## ASSIGNMENT:
Give the number of lines in the data below that contain "message", and only that number.

[Stored data]
■ ■ ■ ■ ■ ■ ■

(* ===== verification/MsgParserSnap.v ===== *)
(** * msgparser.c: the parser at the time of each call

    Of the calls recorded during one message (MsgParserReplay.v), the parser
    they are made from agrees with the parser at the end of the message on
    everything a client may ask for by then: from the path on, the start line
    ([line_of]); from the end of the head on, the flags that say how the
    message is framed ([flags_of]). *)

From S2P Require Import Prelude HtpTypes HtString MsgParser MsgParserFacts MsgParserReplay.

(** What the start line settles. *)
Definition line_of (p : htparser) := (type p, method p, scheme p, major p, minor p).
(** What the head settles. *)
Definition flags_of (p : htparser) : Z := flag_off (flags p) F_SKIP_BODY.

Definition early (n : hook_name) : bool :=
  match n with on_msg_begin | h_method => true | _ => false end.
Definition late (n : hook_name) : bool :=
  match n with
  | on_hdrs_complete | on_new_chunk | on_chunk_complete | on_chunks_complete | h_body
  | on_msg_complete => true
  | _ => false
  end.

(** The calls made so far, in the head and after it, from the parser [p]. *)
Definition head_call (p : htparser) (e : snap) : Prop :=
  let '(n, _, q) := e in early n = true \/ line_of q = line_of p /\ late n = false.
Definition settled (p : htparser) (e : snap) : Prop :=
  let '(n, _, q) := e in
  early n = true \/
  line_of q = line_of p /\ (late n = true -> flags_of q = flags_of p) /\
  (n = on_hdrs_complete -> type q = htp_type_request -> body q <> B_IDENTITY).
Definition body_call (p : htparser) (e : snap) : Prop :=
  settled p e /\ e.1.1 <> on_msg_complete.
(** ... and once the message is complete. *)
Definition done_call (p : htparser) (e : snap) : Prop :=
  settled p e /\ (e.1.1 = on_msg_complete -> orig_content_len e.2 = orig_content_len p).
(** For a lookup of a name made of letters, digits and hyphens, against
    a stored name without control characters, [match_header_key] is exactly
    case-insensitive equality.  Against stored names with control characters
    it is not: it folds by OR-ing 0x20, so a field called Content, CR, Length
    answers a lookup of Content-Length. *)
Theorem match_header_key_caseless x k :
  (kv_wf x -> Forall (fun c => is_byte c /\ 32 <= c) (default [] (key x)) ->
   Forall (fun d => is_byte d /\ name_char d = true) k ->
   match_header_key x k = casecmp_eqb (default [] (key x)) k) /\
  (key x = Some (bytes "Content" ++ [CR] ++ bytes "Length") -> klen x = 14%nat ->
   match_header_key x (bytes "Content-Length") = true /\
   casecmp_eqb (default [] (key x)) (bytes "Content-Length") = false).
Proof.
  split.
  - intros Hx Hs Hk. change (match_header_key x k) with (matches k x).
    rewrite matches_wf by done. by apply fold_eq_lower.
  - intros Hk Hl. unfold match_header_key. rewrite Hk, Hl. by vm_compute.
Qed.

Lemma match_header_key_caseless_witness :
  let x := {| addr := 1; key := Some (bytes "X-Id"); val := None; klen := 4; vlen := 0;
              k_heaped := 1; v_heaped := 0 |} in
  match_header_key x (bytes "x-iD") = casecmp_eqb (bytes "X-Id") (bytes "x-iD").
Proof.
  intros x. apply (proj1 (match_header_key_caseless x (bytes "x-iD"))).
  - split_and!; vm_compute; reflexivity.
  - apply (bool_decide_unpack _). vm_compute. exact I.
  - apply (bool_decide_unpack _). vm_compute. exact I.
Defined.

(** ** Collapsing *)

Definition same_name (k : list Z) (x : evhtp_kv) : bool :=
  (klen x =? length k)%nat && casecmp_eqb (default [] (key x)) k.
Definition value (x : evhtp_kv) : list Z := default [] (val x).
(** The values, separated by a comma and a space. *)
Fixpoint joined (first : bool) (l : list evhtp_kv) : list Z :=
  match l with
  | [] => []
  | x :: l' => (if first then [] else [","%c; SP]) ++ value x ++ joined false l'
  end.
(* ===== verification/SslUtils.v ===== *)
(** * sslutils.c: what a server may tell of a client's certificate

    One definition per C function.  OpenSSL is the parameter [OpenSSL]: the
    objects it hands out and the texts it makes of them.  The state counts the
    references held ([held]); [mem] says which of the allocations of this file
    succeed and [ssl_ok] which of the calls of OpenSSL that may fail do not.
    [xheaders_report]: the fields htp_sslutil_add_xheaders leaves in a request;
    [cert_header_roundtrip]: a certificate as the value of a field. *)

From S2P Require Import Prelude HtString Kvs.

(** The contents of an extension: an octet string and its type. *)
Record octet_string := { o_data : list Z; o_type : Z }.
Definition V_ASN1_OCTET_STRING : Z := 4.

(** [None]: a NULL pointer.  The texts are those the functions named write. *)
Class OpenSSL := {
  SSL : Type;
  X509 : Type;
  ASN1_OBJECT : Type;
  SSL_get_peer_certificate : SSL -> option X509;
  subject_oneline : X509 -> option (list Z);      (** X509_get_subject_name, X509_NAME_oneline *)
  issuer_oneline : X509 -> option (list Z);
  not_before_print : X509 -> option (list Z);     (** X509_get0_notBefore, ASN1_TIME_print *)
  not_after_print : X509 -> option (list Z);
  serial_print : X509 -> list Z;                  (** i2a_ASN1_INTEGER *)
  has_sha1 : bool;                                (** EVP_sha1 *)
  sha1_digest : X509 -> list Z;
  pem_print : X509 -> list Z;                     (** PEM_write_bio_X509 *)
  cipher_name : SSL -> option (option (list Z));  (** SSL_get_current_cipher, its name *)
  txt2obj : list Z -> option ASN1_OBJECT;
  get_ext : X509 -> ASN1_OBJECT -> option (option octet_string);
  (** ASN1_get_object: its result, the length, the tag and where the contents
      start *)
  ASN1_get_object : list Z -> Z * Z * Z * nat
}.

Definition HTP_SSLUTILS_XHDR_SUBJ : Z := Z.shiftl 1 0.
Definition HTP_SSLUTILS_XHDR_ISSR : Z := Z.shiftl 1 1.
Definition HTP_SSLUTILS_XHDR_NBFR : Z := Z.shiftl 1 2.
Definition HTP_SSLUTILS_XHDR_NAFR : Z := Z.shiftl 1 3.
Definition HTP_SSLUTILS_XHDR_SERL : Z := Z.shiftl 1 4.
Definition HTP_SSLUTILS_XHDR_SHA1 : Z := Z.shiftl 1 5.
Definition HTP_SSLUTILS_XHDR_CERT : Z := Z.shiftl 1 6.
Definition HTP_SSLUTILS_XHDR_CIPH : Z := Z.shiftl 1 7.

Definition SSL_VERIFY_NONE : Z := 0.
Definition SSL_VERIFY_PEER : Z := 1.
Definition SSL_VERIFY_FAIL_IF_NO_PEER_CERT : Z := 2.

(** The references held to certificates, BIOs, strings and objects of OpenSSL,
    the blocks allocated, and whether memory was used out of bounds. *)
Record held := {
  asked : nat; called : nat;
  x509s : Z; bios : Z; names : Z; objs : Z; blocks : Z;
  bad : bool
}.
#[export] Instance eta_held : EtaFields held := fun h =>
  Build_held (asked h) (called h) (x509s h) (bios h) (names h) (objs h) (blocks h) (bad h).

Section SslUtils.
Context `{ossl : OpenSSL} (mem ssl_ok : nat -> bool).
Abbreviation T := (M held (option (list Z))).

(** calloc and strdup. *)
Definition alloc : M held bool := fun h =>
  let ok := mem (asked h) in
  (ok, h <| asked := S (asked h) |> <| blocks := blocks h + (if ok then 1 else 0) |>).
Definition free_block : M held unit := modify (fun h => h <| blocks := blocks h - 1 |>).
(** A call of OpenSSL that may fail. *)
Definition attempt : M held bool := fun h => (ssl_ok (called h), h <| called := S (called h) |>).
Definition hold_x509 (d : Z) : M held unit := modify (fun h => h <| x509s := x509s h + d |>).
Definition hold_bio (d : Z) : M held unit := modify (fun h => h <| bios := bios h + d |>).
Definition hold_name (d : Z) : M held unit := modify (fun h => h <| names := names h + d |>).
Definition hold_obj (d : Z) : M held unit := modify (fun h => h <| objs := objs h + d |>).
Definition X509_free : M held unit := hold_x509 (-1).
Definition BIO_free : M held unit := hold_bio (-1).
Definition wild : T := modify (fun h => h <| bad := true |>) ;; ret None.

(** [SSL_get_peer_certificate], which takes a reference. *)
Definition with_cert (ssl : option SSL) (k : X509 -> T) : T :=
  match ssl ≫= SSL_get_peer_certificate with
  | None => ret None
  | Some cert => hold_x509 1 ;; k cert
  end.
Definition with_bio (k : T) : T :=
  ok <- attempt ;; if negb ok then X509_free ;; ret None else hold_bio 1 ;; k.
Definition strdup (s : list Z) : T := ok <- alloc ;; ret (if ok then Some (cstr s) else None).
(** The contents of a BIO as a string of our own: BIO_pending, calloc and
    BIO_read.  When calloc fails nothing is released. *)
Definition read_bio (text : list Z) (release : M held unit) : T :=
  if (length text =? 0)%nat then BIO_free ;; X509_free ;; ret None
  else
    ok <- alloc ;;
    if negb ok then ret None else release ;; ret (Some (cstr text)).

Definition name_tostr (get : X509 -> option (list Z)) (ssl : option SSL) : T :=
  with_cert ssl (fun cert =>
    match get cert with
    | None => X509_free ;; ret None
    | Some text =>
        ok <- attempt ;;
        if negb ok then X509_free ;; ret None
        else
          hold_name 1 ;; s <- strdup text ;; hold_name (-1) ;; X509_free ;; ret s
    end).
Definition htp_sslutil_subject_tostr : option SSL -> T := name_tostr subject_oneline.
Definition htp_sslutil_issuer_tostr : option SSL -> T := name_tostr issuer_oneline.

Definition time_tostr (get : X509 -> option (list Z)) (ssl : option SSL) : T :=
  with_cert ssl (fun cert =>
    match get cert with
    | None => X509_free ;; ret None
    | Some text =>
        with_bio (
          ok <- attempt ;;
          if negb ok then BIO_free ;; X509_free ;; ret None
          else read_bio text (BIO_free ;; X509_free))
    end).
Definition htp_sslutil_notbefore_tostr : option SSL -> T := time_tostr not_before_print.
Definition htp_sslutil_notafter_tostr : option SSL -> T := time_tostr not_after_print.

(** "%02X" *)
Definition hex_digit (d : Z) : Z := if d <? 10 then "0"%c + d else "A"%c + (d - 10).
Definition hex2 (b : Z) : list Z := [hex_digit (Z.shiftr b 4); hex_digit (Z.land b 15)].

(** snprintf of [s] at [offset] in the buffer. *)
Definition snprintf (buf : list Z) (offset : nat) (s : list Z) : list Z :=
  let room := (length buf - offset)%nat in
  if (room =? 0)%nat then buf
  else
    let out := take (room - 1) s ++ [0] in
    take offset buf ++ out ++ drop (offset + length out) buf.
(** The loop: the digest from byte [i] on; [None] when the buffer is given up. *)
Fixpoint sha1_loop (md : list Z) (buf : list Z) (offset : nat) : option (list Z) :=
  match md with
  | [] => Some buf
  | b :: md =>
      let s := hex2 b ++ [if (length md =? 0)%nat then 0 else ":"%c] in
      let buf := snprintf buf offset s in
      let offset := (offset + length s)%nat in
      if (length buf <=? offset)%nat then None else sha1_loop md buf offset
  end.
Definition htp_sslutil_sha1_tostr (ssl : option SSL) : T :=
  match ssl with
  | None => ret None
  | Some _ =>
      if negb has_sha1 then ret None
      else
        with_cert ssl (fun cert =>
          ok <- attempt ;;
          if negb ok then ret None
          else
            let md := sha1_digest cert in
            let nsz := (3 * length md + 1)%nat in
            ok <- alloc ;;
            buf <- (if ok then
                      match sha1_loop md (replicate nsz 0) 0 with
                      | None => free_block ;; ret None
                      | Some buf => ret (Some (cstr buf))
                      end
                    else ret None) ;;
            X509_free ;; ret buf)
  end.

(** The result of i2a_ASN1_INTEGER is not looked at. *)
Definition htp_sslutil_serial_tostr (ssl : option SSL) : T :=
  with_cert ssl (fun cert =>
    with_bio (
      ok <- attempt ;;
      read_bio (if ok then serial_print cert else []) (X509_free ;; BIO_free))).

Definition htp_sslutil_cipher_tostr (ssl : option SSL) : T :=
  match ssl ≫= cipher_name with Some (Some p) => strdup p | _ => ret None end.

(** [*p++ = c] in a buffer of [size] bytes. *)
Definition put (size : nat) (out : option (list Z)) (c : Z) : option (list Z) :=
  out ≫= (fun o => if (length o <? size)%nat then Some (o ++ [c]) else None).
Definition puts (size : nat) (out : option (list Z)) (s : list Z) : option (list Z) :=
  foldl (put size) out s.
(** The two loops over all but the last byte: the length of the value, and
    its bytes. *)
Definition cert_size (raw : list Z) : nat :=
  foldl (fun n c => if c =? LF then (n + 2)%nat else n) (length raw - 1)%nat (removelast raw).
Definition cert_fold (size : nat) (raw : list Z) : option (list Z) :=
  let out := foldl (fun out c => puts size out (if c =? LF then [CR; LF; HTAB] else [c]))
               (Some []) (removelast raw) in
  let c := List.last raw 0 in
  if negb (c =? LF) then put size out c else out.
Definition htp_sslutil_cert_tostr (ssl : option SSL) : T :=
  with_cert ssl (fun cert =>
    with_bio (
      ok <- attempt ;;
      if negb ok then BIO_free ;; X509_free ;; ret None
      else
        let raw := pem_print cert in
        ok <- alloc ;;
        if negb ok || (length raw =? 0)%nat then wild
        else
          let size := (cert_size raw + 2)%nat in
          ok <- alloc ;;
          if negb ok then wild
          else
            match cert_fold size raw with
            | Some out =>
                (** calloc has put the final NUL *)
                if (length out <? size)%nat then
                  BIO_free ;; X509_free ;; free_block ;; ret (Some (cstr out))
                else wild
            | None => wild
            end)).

■ ■ ■ ■ ■ ■ ■

## OUTPUT FOR THIS TASK:
4